Tuesday, August 18, 2020

Severn Tunnel Junction to Newport on Wales Coast Path: Day 2

A long day (33 kilometres) of walking on flat ground: along the embankment of the Severn estuary for the first half of the day and then across fields, around a wetland and into an industrial part of Newport.

Arriving at Severn Tunnel Junction Railway station, I headed down country lanes back to the edge of the Severn estuary, where the Wales Coast path follows the embankment. An essential defence  preventing flooding of the coastal plain, the path follows it for some 10 kilometres. This grass covered bank fronted by large stones gave a good viewpoint over the grass covered foreshore, dotted with grey tree trunks washed down the river and stranded by some flood tide. Sheep grazed in places, a few people walked their dogs, but much of the view over the sea was devoid of objects, an artist could have painted it with a few, broad horizontal stripes: greens for the foreshore, silver for the water, bluey grey for the hills on the distant far side of the estuary and greyish white for the sky. A crumbling pillbox (or more correctly a less well protected "section post") from the Second World War added to the abandoned feel of the landscape. Two lines of rotting wood staves, extended towards the river at one point, were the remains of an old salmon netting system according to my guidebook. Behind me in the grey distance the New Severn Bridge graced the skyline, part of a more modern world.

Embankment beside the Severn Estuary

View over the Severn Estuary from the embankment

The green foreshore was replaced by mud, cut by channels made by the falling tide which was exposing extensive sand banks, and the embankment was fronted by a concrete wall as well as boulders for a stronger defence against the incursion of water. In the church of St Mary Magdalene in the village of Goldcliff, the guidebook refers to an inscription marking the level of a massive, deadly flood of 1607, unfortunately the church was locked when I visited. Goldcliff did however reward me with the Seawall Tearoom where I enjoyed a mug of tea and a slice of divine Victoria Sponge cake that melted in my mouth.

From Goldcliff the path follows lanes and crosses fields. Hawthorn trees along field boundaries had a red haze from the many berries. A number of wetlands have been developed here, and the Wales Coast Path took me around the main one, the Newport Wetlands. Signs stated it was a wonderful place for birds and wildfowl, but on this trip and my previous visits I have seen very few. My legs felt that the trail took an excessively long route around the edge of the wetlands, but it meant I saw the squat, white lighthouse and a few white poplars at the far end, flashing the white undersides of their leaves at me in the breeze. Most of the wetlands seemed to be reeds, beyond them an old coal fired power station and its newer gas fired replacement rose up on the skyline. The Newport Wetlands were developed as compensation for the loss of habitat when the barrage was build across Cardiff Bay, replacing industrial tidal areas with a tide free lake. There is a visitor centre where I was hoping for a sandwich and the use of their toilets, but it was closed due to the Coronavirus. Loss of toilets, and its consequent effect on bladder, bowels and public urination, has been one of the hardships of the pandemic, and authorities seem to be slow to reopen them. So I continued over fields to the Waterloo Inn which the trail passes behind, where in addition to the use of their facilities I indulged in a cream tea overlooking the village church.

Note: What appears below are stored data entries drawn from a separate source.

(** X18. A page with which the count accumulated reaches the [total] it
    reports (a missing [total] counting as 0) is the last one: the loader
    appends its records, waits its one second, publishes the whole list with
    the flag set and asks nothing more, whatever the upstream still holds. *)
Theorem reached_total_ends_run
        (gas : nat) (s : session) (g : cache)
        (items : list record) (total : option Z)
        (rest : list response) (tr : list (event * cache)) :
  items <> [] ->
  default 0 total <= Z.of_nat (length (all_messages s ++ items)) ->
  load_loop (S gas) s
    {| globals := g; upstream := RespPage (Some items) total :: rest; trace := tr |} =
  Finished
    {| globals := {| message_cache := all_messages s ++ items; cache_loaded := true |};
       upstream := rest;
       trace := tr ++ [(EvGet (Loader.skip s) Loader.limit, g); (EvSleep 1, g)] |}.
Proof.
  intros Hne Htotal. cbn [load_loop]. unfold page_gas.
  change (Z.to_nat max_retries) with 5%nat. cbn [retry_loop].
  change (0 <? max_retries) with true. cbn [andb negb].
  unfold client_get. cbn [suspend upstream globals trace from_option id].
  destruct items as [|x xs]; [done|].
  destruct (Z.geb_spec (Z.of_nat (length (all_messages s ++ x :: xs)))
                       (default 0 total)); [|lia].
  unfold publish, sleep, suspend, set_message_cache, set_cache_loaded.
  cbn [globals upstream trace cache_loaded message_cache].
  by rewrite <- app_assoc.
Qed.
(** X11. The success route changes the stores only when it answers 200,
    and it answers 200 only for a session that Stripe reports as paid and
    whose id a stored order carries.  That order is then marked paid with
    the status [requirements_pending], the payment intent of the session
    and a delivery date computed from the package, and two notifications
    are added.  An unpaid session gives 400 and an unknown one 404. *)
Theorem success_needs_a_paid_session plusDays now stripe sessionId w :
  let result := success plusDays now stripe sessionId w in
  (fst result <> Json 200 "Payment successful" -> snd result = w)
  /\ (fst result = Json 200 "Payment successful" ->
      exists session order,
        stripe = Stripe.Answers (Some session)
        /\ Stripe.payment_status session = "paid"
        /\ findOne (bySession sessionId) (orders w) = Some order
        /\ orders (snd result)
           = store Order._id (paidBySuccess plusDays now session order) (orders w)
        /\ List.length (notifications (snd result))
           = 2 + List.length (notifications w)
        /\ users (snd result) = users w
        /\ gigs (snd result) = gigs w)
  /\ (forall session,
        stripe = Stripe.Answers (Some session) ->
        Stripe.payment_status session <> "paid" ->
        result = (Json 400 "Payment not completed", w))
  /\ (forall session,
        stripe = Stripe.Answers (Some session) ->
        Stripe.payment_status session = "paid" ->
        findOne (bySession sessionId) (orders w) = None ->
        result = (Json 404 "Order not found", w)).
Proof.
  intros result. subst result.
  unfold success, try_catch, bind, stripe_call, Order_findOne, Order_save,
    Promise_all2, createNotification, Notification.invalidPaths, respond, ret,
    throw.
  split; [|split; [|split]].
  - crunch; try reflexivity; intros H; now contradiction H.
  - crunch; try discriminate.
    intros _.
    match goal with
    | Hs : stripe = Stripe.Answers (Some ?s),
      Hp : negb (_ =? "paid") = false,
      Ho : findOne _ _ = Some ?o |- _ =>
        exists s, o; apply negb_false_iff, String.eqb_eq in Hp
    end.
    repeat split; auto.
    unfold insert. rewrite !length_app. simpl. lia.
  - intros session -> Hp. apply String.eqb_neq in Hp.
    cbn -[String.eqb]. now rewrite Hp.
  - intros session -> Hp Hnone. cbn -[String.eqb findOne].
    rewrite Hp, String.eqb_refl. cbn -[String.eqb findOne].
    rewrite Hnone. reflexivity.
Qed.

Lemma success_needs_a_paid_session_witness :
  success Sample.utc 2000 (Stripe.Answers (Some Sample.session)) "cs_other"
    Sample.afterCheckout
  = (Json 404 "Order not found", Sample.afterCheckout).
Proof.
  refine (proj2 (proj2 (proj2 (success_needs_a_paid_session Sample.utc 2000
                                 (Stripe.Answers (Some Sample.session))
                                 "cs_other" Sample.afterCheckout)))
            Sample.session eq_refl eq_refl _).
  vm_compute. reflexivity.
Defined.

Lemma invalidPaths_failed order :
  Order.invalidPaths order = [] -> Order.invalidPaths (failedOrder order) = [].
Proof.
  intros H.
  destruct (invalidPaths_nil _ H)
    as ((gigId & Hg) & Hp & Ht & Hf & Hn & _ & _ & (i & Hi & Hne) & Hd).
  now apply (invalidPaths_of _ gigId i).
Qed.

Lemma webhook_failed_run intent w order :
  findOne (byPaymentIntent intent) (orders w) = Some order ->
  Order.invalidPaths order = [] ->
  webhook (Some (Stripe.payment_intent_payment_failed intent)) w
  = (Received,
     set_notifications
       (notifications w
          ++ [ {| Notification.recipient := Order.buyer order;
                  Notification.sender := None;
                  Notification.type := "system";
                  Notification.title := "Payment Failed";
                  Notification.message := "Your payment could not be processed";
                  Notification.orderId := Some (Order._id order);
                  Notification.isRead := false |} ])
       (set_orders (store Order._id (failedOrder order) (orders w)) w)).
Proof.
  intros Hfind Hvalid.
  unfold webhook, bind, Order_findOne. rewrite Hfind.
  unfold Order_save. fold (failedOrder order).
  rewrite (invalidPaths_failed _ Hvalid).
  unfold createNotification, Notification.invalidPaths, insert.
  cbn. reflexivity.
Qed.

Rising cumulus clouds over Goldcliff

The day had started warm and at times sunny, but cumulonimbus clouds had been forming and the genial host of the Inn warned my of a coming storm. As I walked through fields, its hay been harvested in large, black plastic rolls, there were ominous rolls of thunder grumbling across the sky. Fortunately, only a few drops of rain fell as I reached the edge of Newport, which marked a change from a rural to an industrial landscape. One of the industrial sites had an old dock beside what looked like an empty, covered boat building or repair yard. As I continued up the side of the River Usk, with its occasional fisherman, Newport's Transporter bridge came into view. A relic of the time when the Welsh coal and steel industry was at its height, cars and people are transported across the river in a gondola suspended from a gantry high in the air. Unfortunately closed on the day I was visiting, I trudged around a longer route to cross the river on a modern, but elegant white road bridge. Here I left the Wales Coast path and headed for Newport Train Station, walking beside the river, where old docks and wharves have been replaced by a riverside path, with young trees and stylish housing, part of the Usk Valley Way.